The Federal Protective Service (FPS) is responsible for safeguarding the Pelosi building and over 950,000 other federal facilities. It has the ability and authority to erect protective fencing around such structures.

Yet, in a world where fencing seems to shoot up overnight around the Capitol at the slightest hint of right-wing rumblings, the response in San Francisco is simply non-existent.

In fact, the “stay at home” order didn’t even come from the FPS, whose sole duty is protecting federal workers. It came from the Department of Health and Human Services (HHS)

How can a “stay at home” order to protect federal workers from violent criminal gangs now be twisted into a medical decision made by health professionals, and not a security problem for law enforcement?

Why keep a law enforcement agency out of the equation? The answer is obvious. It’s a political decision.

The threat of violence in the Golden Gate City isn’t from people wearing MAGA hats but from those with needles in their arms, hooded gangs, and out-of-control youth.

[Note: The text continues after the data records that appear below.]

Lemma py_eqb_str (s : string) (y : json) : py_eqb (JStr s) y = true -> y = JStr s.
Proof.
  destruct y; simpl; try discriminate.
  intros H. apply String.eqb_eq in H. now subst.
Qed.

Lemma set_add_all_str (seen l : list json) (s : string) :
  In (JStr s) l -> In (JStr s) (set_add_all seen l).
Proof.
  revert seen. induction l as [|a r IH]; simpl; intros seen Hin; [contradiction|].
  destruct Hin as [->|Hin].
  - destruct (py_mem (JStr s) seen) eqn:E.
    + apply set_add_all_seen. unfold py_mem in E.
      apply existsb_exists in E. destruct E as (y & Hy & Heq).
      apply py_eqb_str in Heq. now subst.
    + apply set_add_all_seen. apply in_or_app. right. now left.
  - destruct (py_mem a seen); auto.
Qed.

Lemma py_set_strings (l : list string) :
  py_set (map JStr l) = Ok (set_add_all [] (map JStr l)).
Proof.
  unfold py_set.
  replace (find (fun v => negb (hashable v)) (map JStr l)) with (@None json); auto.
  induction l; simpl; auto.
Qed.

Lemma set_add_all_nonempty (seen l : list json) :
  (seen ++ l)%list <> [] -> set_add_all seen l <> [].
Proof.
  revert seen. induction l as [|a r IH]; simpl; intros seen H.
  - now rewrite app_nil_r in H.
  - destruct (py_mem a seen) eqn:E.
    + apply IH. destruct seen; [discriminate E | discriminate].
    + apply IH. destruct seen; discriminate.
Qed.

Lemma perm_nonempty {A} (l l' : list A) : Permutation l l' -> l' <> [] -> l <> [].
Proof.
  intros HP Hne ->. apply Permutation_nil in HP. contradiction.
Qed.

(** What [enhance_for_retrieval] returns on a dictionary that has its
    [original_query]. *)
Lemma enhance_cases (rt : Runtime) (W : World) (q : dict) (log : list call) (oq : json) :
  field "original_query" q oq ->
  exists v,
    enhance_for_retrieval rt q W log = (Ok v, (log ++ [EnhancementRun oq q])%list)
    /\ (forall kws, field "keywords" q (JArr (map JStr kws)) ->
        exists r, v = JArr r
                  /\ (forall k, In k kws -> In (JStr k) r)
                  /\ (kws <> [] -> r <> [])
                  /\ (is_ok (enhancement_chain_run W (length log) oq q) = false ->
                      r = map JStr kws))
    /\ (dict_get "keywords" q = None ->
        is_ok (enhancement_chain_run W (length log) oq q) = false -> v = JArr [oq]).
Proof.
  unfold field. intros Hoq.
  unfold enhance_for_retrieval, enhancement_chain_call, getitem, dict_get_default.
  run. rewrite Hoq. simpl.
  destruct (enhancement_chain_run W (length log) oq q) as [text|e] eqn:Ecall; simpl.
  - destruct (dict_get "keywords" q) as [kv|] eqn:Ekw.
    + destruct (py_add_list kv (search_phrases text)) as [al|e] eqn:Eadd; simpl.
      * destruct (py_set al) as [u|e] eqn:Eset; simpl.
        -- eexists. split; [reflexivity|]. split; [|discriminate].
           intros kws [= ->]. simpl in Eadd. injection Eadd as <-.
           rewrite <- map_app, py_set_strings in Eset. injection Eset as <-.
           eexists. split; [reflexivity|].
           pose proof (set_iter_perm rt
                         (set_add_all [] (map JStr (kws ++ search_phrases text)))) as HP.
           split; [|split; [|discriminate]].
           ++ intros k Hk. eapply Permutation_in; [apply Permutation_sym, HP|].
              apply set_add_all_str, in_map, in_or_app. now left.
           ++ intros Hne. eapply perm_nonempty; [exact HP|].
              apply set_add_all_nonempty. simpl. destruct kws; [contradiction|discriminate].
        -- rewrite ?Ekw.
           eexists. split; [reflexivity|]. split; [|discriminate].
           intros kws [= ->]. simpl in Eadd. injection Eadd as <-.
           rewrite <- map_app, py_set_strings in Eset. discriminate.
      * rewrite ?Ekw.
        eexists. split; [reflexivity|]. split; [|discriminate].
        intros kws [= ->]. discriminate.
    + simpl.
      destruct (py_set (map JStr (search_phrases text))) as [u|e] eqn:Eset; simpl.
      * eexists. split; [reflexivity|]. split; discriminate.
      * rewrite py_set_strings in Eset. discriminate.
  - eexists. split; [reflexivity|]. split.
    + intros kws ->. eexists. split; [reflexivity|].
      split; [now apply in_map|]. split; auto.
      destruct kws; [contradiction|discriminate].
    + now intros ->.
Qed.
Lemma redirected_frame (h : host) (w : world) :
  enterable (redirected h w) = enterable w
  /\ clock (redirected h w) = clock w
  /\ files (redirected h w) = files w
  /\ log (redirected h w)
     = (log w ++ [Set_input mock_input_hook; Set_stdout stdout_capture;
                  Os_chdir (APP_DIR h) (can_enter (APP_DIR h) w)])%list.
Proof.
  unfold redirected, chdir_or_pass, os_chdir, can_enter. simpl.
  destruct (existsb (String.eqb (APP_DIR h)) (enterable w)); simpl;
    repeat split; rewrite <- !app_assoc; reflexivity.
Qed.

Lemma restore_spec (f : input_fn) (s : out_stream) (dir : string) (w : world) :
  let w' := restore f s dir w in
  builtins_input w' = f
  /\ sys_stdout w' = s
  /\ clock w' = clock w
  /\ files w' = files w
  /\ enterable w' = enterable w
  /\ log w' = (log w ++ [Set_input f; Set_stdout s;
                         Os_chdir dir (can_enter dir w)])%list
  /\ cwd w' = (if can_enter dir w then dir else cwd w).
Proof.
  unfold restore, chdir_or_pass, os_chdir, can_enter. simpl.
  destruct (existsb (String.eqb dir) (enterable w)); simpl;
    repeat split; rewrite <- !app_assoc; reflexivity.
Qed.

(** The state in which the operation is left: the bindings of the
    redirection and the directories as they were, and a log that continues
    the log of the redirection with the events of the operation. *)
Lemma operation_run_frame (h : host) (option : Z) (q : list string)
    (w : world) (st : run_state) (c : completion) :
  operation_run h option q w = Some (st, c) ->
  enterable (rs_world st) = enterable w
  /\ exists engine_events,
       log (rs_world st)
       = (log w ++ setup_events h w
            ++ Call_operation option :: engine_events)%list
       /\ Forall (fun ev => is_rebinding ev = false
                            /\ is_operation_call ev = false) engine_events.
Proof.
  intros H. destruct (operation_run_reaches h option q w st c H)
    as (m & op & _ & _ & _ & He).
  pose proof (exec_frame op (mk_run (record_event (Call_operation option)
                                       (redirected h w)) "" [] q)) as F.
  rewrite He in F. simpl in F. destruct F as (_ & _ & Fe & evs & Fl & Fall).
  destruct (redirected_frame h w) as (Re & _ & _ & Rl).
  split; [congruence|].
  exists evs. split; [|exact Fall].
  rewrite Fl, Rl. unfold setup_events. rewrite <- !app_assoc. reflexivity.
Qed.
Lemma usable_parent_writable (d : gmap string node) p :
  usable d (dirname p) = true -> parent_writable d p = true.
Proof.
  intros H. unfold parent_writable.
  destruct (usable_dir d _ H) as (m & -> & -> & _). reflexivity.
Qed.

Lemma usable_insert_ne (d : gmap string node) k v p :
  k <> p -> usable (<[k := v]> d) p = usable d p.
Proof. intros H. unfold usable. rewrite lookup_insert_ne by exact H. reflexivity. Qed.

Lemma usable_insert_dir (d : gmap string node) p mode :
  usable (<[p := Dir mode]> d) p = owner_w mode && owner_x mode.
Proof. unfold usable. rewrite lookup_insert_eq. reflexivity. Qed.

Lemma dir_ok_insert_ne (d : gmap string node) um k v p :
  k <> p -> dir_ok (<[k := v]> d) um p = dir_ok d um p.
Proof. intros H. unfold dir_ok. rewrite lookup_insert_ne by exact H. reflexivity. Qed.

Lemma dir_ok_insert_dir (d : gmap string node) um p mode :
  dir_ok (<[p := Dir mode]> d) um p = owner_w mode && owner_x mode.
Proof. unfold dir_ok. rewrite lookup_insert_eq. reflexivity. Qed.

Lemma file_ok_insert_ne (d : gmap string node) um k v p :
  k <> p -> file_ok (<[k := v]> d) um p = file_ok d um p.
Proof. intros H. unfold file_ok. rewrite lookup_insert_ne by exact H. reflexivity. Qed.

Lemma dmode_insert_ne (d : gmap string node) um k v p :
  k <> p -> dmode (<[k := v]> d) um p = dmode d um p.
Proof. intros H. unfold dmode. rewrite lookup_insert_ne by exact H. reflexivity. Qed.

Lemma dmode_insert_dir (d : gmap string node) um p mode :
  dmode (<[p := Dir mode]> d) um p = mode.
Proof. unfold dmode. rewrite lookup_insert_eq. reflexivity. Qed.

Lemma mode_after_insert_ne (d : gmap string node) um k v p :
  k <> p -> mode_after p um (<[k := v]> d) = mode_after p um d.
Proof.
  intros H. unfold mode_after, kept_mode. rewrite lookup_insert_ne by exact H. reflexivity.
Qed.

(** A directory that is in order can be used once [makedirs] is through. *)
Lemma dmode_usable (d : gmap string node) um p :
  dir_ok d um p = true -> owner_w (dmode d um p) && owner_x (dmode d um p) = true.
Proof. unfold dir_ok, dmode. destruct (d !! p) as [[m| |]|]; auto; discriminate. Qed.

(** A file that is in order can be read once its entry is done. *)
Lemma mode_after_readable (d : gmap string node) um p :
  file_ok d um p = true -> owner_r (mode_after p um d) = true.
Proof.
  unfold file_ok, mode_after, kept_mode.
  destruct (endswith ".sh" p); [reflexivity|]. cbn [orb].
  destruct (d !! p) as [[m|c m|ms m]|]; try discriminate; auto;
    intros [_ H]%andb_true_iff; exact H.
Qed.

(** *** The library calls where they succeed *)

Lemma mkdir_exist_ok_dir (d : gmap string node) um name :
  reach d name = None -> usable d (dirname name) = true -> dir_ok d um name = true ->
  mkdir_exist_ok name um d = Ok (<[name := Dir (dmode d um name)]> d).
Proof.
  intros Hreach Hparent Hok. unfold mkdir_exist_ok, mkdir, isdir, dmode.
  rewrite Hreach. unfold dir_ok in Hok.
  destruct (d !! name) as [[m|c m|ms m]|] eqn:Hname; try discriminate Hok.
  - rewrite insert_id by exact Hname. reflexivity.
  - rewrite (usable_parent_writable d name Hparent). reflexivity.
Qed.

(** [makedirs] of a directory one level below the working directory's
    own entries: both levels are directories afterwards, those that were
    there as they were. *)
Lemma makedirs_nested fuel dir parent tail tail' um (d : gmap string node) :
  path_split dir = (parent, tail) -> path_split parent = (EmptyString, tail') ->
  is_empty parent = false -> is_empty tail = false -> is_empty tail' = false ->
  tail <> "." -> dir <> parent ->
  above (String.length parent) parent = [EmptyString] ->
  above (String.length dir) dir = [EmptyString; parent] ->
  usable d EmptyString = true ->
  dir_ok d um parent = true -> dir_ok d um dir = true ->
  makedirs (S (S fuel)) dir um d
  = Ok (<[dir := Dir (dmode d um dir)]> (<[parent := Dir (dmode d um parent)]> d)).
Proof.
  intros Hdir Hparent Hp Ht Ht' Hdot Hne Hup Hud Hcwd Hfp Hfd.
  assert (Hne' : parent <> EmptyString) by (intros ->; discriminate Hp).
  assert (Hdp : dirname parent = EmptyString) by (unfold dirname; rewrite Hparent; reflexivity).
  assert (Hdd : dirname dir = parent) by (unfold dirname; rewrite Hdir; reflexivity).
  assert (Hrp : reach d parent = None).
  { unfold reach. rewrite Hup. apply search_usable. cbn [forallb]. rewrite Hcwd. reflexivity. }
  assert (Hmp : mkdir_exist_ok parent um d = Ok (<[parent := Dir (dmode d um parent)]> d)).
  { apply mkdir_exist_ok_dir; [exact Hrp | rewrite Hdp; exact Hcwd | exact Hfp]. }
  assert (Hlast : mkdir_exist_ok dir um (<[parent := Dir (dmode d um parent)]> d)
                  = Ok (<[dir := Dir (dmode d um dir)]> (<[parent := Dir (dmode d um parent)]> d))).
  { assert (Hu : usable (<[parent := Dir (dmode d um parent)]> d) parent = true).
    { rewrite usable_insert_dir. apply dmode_usable, Hfp. }
    rewrite mkdir_exist_ok_dir.
    - rewrite dmode_insert_ne by congruence. reflexivity.
    - unfold reach. rewrite Hud. apply search_usable. cbn [forallb].
      rewrite usable_insert_ne by congruence. rewrite Hcwd, Hu. reflexivity.
    - rewrite Hdd. exact Hu.
    - rewrite dir_ok_insert_ne by congruence. exact Hfd. }
  cbn [makedirs]. rewrite Hdir, Ht, Hp, Ht. cbn [negb andb].
  unfold path_exists. rewrite Hrp.
  destruct (d !! parent) as [n|] eqn:Hn.
  - rewrite bool_decide_eq_true_2 by eauto. cbn [negb].
    assert (Hid : <[parent := Dir (dmode d um parent)]> d = d).
    { apply insert_id. unfold dmode, dir_ok in *. rewrite Hn in *.
      destruct n; try discriminate Hfp. reflexivity. }
    rewrite Hid in Hlast. rewrite Hid. exact Hlast.
  - rewrite bool_decide_eq_false_2 by (intros [x Hx]; discriminate Hx). cbn [negb].
    rewrite Hparent, Ht'. cbn [negb andb is_empty]. rewrite Hmp.
    rewrite bool_decide_eq_false_2 by exact Hdot. exact Hlast.
Qed.

Lemma zip_open_ok um (d : gmap string node) :
  usable d EmptyString = true -> zip_ok d ZIP = true ->
  zip_open ZIP um d = Ok (<[ZIP := Zip [] (kept_mode ZIP um d)]> d).
Proof.
  intros Hcwd Hzip.
  assert (Hreach : reach d ZIP = None).
  { unfold reach. change (above (String.length ZIP) ZIP) with [EmptyString].
    apply search_usable. cbn [forallb]. rewrite Hcwd. reflexivity. }
  assert (Hparent : parent_writable d ZIP = true) by (apply usable_parent_writable, Hcwd).
  unfold zip_open, open_w, kept_mode, zip_ok in *. rewrite Hreach.
  destruct (d !! ZIP) as [[m|c m|ms m]|]; try discriminate Hzip.
  - rewrite Hzip. cbn [negb orb andb]. destruct (owner_r m); reflexivity.
  - rewrite Hzip. cbn [negb orb andb]. destruct (owner_r m); reflexivity.
  - rewrite Hparent. reflexivity.
Qed.

(** One entry, its directories made: the file is written, made
    executable when it is a script, and added to the archive. *)
Lemma install_written path content w d1 members zmode :
  (if negb (is_empty (dirname path))
   then makedirs (S (String.length (dirname path))) (dirname path) (umask w) (disk w)
   else Ok (disk w)) = Ok d1 ->
  forallb (usable d1) (above (String.length path) path) = true ->
  usable d1 (dirname path) = true ->
  ~ In path (above (String.length path) path) ->
  ~ In ZIP (above (String.length path) path) ->
  file_ok d1 (umask w) path = true ->
  d1 !! ZIP = Some (Zip members zmode) -> path <> ZIP ->
  install (path, content) w
  = Ok (World (<[ZIP := Zip (members ++ [(arcname path, strip content)]) zmode]>
                  (<[path := File (strip content) (mode_after path (umask w) d1)]> d1))
          (umask w) (printed w ++ [("  + Added " +:+ path) +:+ NL])).
Proof.
  intros Hdirs Habove Hparent Hself Hzipout Hfile Hzip Hne.
  unfold install.
  assert (Hfirst : (if negb (is_empty (dirname path))
                    then on_disk (makedirs (S (String.length (dirname path))) (dirname path)
                                    (umask w)) w
                    else Ok w) = Ok (World d1 (umask w) (printed w))).
  { destruct (negb (is_empty (dirname path))).
    - apply on_disk_ok, Hdirs.
    - injection Hdirs as <-. destruct w; reflexivity. }
  rewrite Hfirst, bind_ok. clear Hfirst. cbn [umask].
  assert (Hreach : reach d1 path = None) by (apply search_usable, Habove).
  assert (Hread := mode_after_readable d1 (umask w) path Hfile).
  assert (Hwrite : write_file path (strip content) (umask w) d1
                   = Ok (<[path := File (strip content) (kept_mode path (umask w) d1)]> d1)).
  { unfold write_file, open_w, kept_mode. rewrite Hreach.
    unfold file_ok in Hfile.
    destruct (d1 !! path) as [[m|c m|ms m]|]; try discriminate Hfile.
    - apply andb_true_iff in Hfile as [-> _]. reflexivity.
    - apply andb_true_iff in Hfile as [-> _]. reflexivity.
    - rewrite (usable_parent_writable d1 path Hparent). reflexivity. }
  rewrite (on_disk_ok (write_file path (strip content) (umask w))
             (World d1 (umask w) (printed w)) _ Hwrite), bind_ok.
  cbn [umask printed].
  set (m0 := kept_mode path (umask w) d1) in *.
  assert (Hchmod : (if endswith ".sh" path
                    then on_disk (chmod path 493)
                           (World (<[path := File (strip content) m0]> d1) (umask w) (printed w))
                    else Ok (World (<[path := File (strip content) m0]> d1) (umask w) (printed w)))
                   = Ok (World (<[path := File (strip content) (mode_after path (umask w) d1)]> d1)
                           (umask w) (printed w))).
  { unfold mode_after. fold m0. destruct (endswith ".sh" path); [|reflexivity].
    erewrite on_disk_ok; [reflexivity|]. unfold chmod, reach. cbn [disk].
    rewrite search_insert_notin by exact Hself. fold (reach d1 path). rewrite Hreach.
    rewrite lookup_insert_eq, insert_insert_eq. reflexivity. }
  rewrite Hchmod, bind_ok. clear Hchmod.
  erewrite on_disk_ok; [rewrite bind_ok; reflexivity|].
  unfold zip_write, reach. cbn [disk].
  rewrite search_insert_notin by exact Hself. fold (reach d1 path). rewrite Hreach.
  rewrite lookup_insert_eq, lookup_insert_ne, Hzip, Hread by congruence.
  reflexivity.
Qed.

(** *** Running the loop on the seven entries *)

Ltac look :=
  repeat (rewrite lookup_insert_eq || (rewrite lookup_insert_ne by discriminate)).

Ltac known e :=
  let v := eval vm_compute in e in change e with v.

(** A directory may be used, on a disk that is the first disk with
    entries put in. *)
Ltac usable_goal Hcwd Hdirs :=
  cbn [disk umask];
  lazymatch goal with
  | |- usable _ _ = true =>
      repeat (rewrite usable_insert_ne by discriminate);
      first [exact Hcwd | rewrite usable_insert_dir; usable_goal Hcwd Hdirs]
  | |- dir_ok _ _ _ = true =>
      repeat (rewrite dir_ok_insert_ne by discriminate);
      first [apply Hdirs; cbn; tauto | rewrite dir_ok_insert_dir; usable_goal Hcwd Hdirs]
  | |- owner_w (dmode _ _ _) && owner_x (dmode _ _ _) = true =>
      apply dmode_usable; usable_goal Hcwd Hdirs
  end.

(** The other side conditions of one step of the loop. *)
Ltac settle Hcwd Hdirs Hfiles :=
  cbn [disk umask];
  lazymatch goal with
  | |- forallb (usable _) (above ?n ?p) = true =>
      known (above n p); cbn [forallb];
      repeat (apply andb_true_intro; split); [usable_goal Hcwd Hdirs .. | reflexivity]
  | |- usable _ (dirname ?p) = true => known (dirname p); usable_goal Hcwd Hdirs
  | |- ~ In _ (above ?n ?p) =>
      known (above n p); cbn [In]; intros H;
      repeat (destruct H as [H|H]; [discriminate H|]); exact H
  | |- file_ok _ _ _ = true =>
      repeat (rewrite file_ok_insert_ne by discriminate); apply Hfiles; cbn; tauto
  | |- _ !! _ = Some (Zip _ _) => look; reflexivity
  | |- _ <> _ => discriminate
  end.

Ltac nested_dirs parent tail Hcwd Hdirs :=
  lazymatch goal with
  | |- context [dirname ?p] => known (dirname p)
  end;
  cbn [is_empty negb String.length];
  apply (makedirs_nested _ _ parent tail parent);
  [reflexivity | reflexivity | reflexivity | reflexivity | reflexivity
  | discriminate | discriminate | reflexivity | reflexivity
  | usable_goal Hcwd Hdirs | usable_goal Hcwd Hdirs | usable_goal Hcwd Hdirs].

Ltac tidy :=
  cbn [umask printed disk];
  repeat lazymatch goal with
    | |- context [arcname ?p] => known (arcname p)
    end;
  cbn [app];
  repeat (rewrite mode_after_insert_ne by discriminate);
  repeat first [rewrite dmode_insert_ne by discriminate | rewrite dmode_insert_dir].

Ltac install_nested parent tail Hcwd Hdirs Hfiles :=
  erewrite install_written;
  [
  | nested_dirs parent tail Hcwd Hdirs
  | settle Hcwd Hdirs Hfiles | settle Hcwd Hdirs Hfiles | settle Hcwd Hdirs Hfiles
  | settle Hcwd Hdirs Hfiles | settle Hcwd Hdirs Hfiles | settle Hcwd Hdirs Hfiles
  | settle Hcwd Hdirs Hfiles];
  rewrite bind_ok; tidy.

Ltac install_bare Hcwd Hdirs Hfiles :=
  erewrite install_written;
  [
  | lazymatch goal with
    | |- context [dirname ?p] => known (dirname p)
    end; cbn [is_empty negb]; reflexivity
  | settle Hcwd Hdirs Hfiles | settle Hcwd Hdirs Hfiles | settle Hcwd Hdirs Hfiles
  | settle Hcwd Hdirs Hfiles | settle Hcwd Hdirs Hfiles | settle Hcwd Hdirs Hfiles
  | settle Hcwd Hdirs Hfiles];
  rewrite bind_ok; tidy.

Lemma arcname_files : Forall (fun e => arcname (fst e) = fst e) files.
Proof. repeat constructor. Qed.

A building that cost taxpayers a whopping $144 million is effectively shut down because the surrounding area is too politically sensitive to take concrete, firm action. Instead of implementing measures to protect these workers, the FPS throws up its hands and relies on health workers to recommend security precautions.

How can this glaring disparity be justified?

Is it because erecting a fence might bring national embarrassment to certain lawmakers and prosecutors and draw attention to their failed left-wing policies and declining safety conditions?

Or is it because such a move might push for more stringent crime and drug enforcement policies?

Or is it because the optic of fences and National Guard units should only be used when painting patriotic Americans as the nation’s greatest threat?

Likely, all three.

But to those vulnerable federal workers in the Tenderloin District, I say this:

If the medical field is now in charge of protecting you from rapists, murderers, and thieving bandits, maybe the Federal Protective Services can at least protect your Door Dash delivery driver to safely complete your “stay at home” food service order.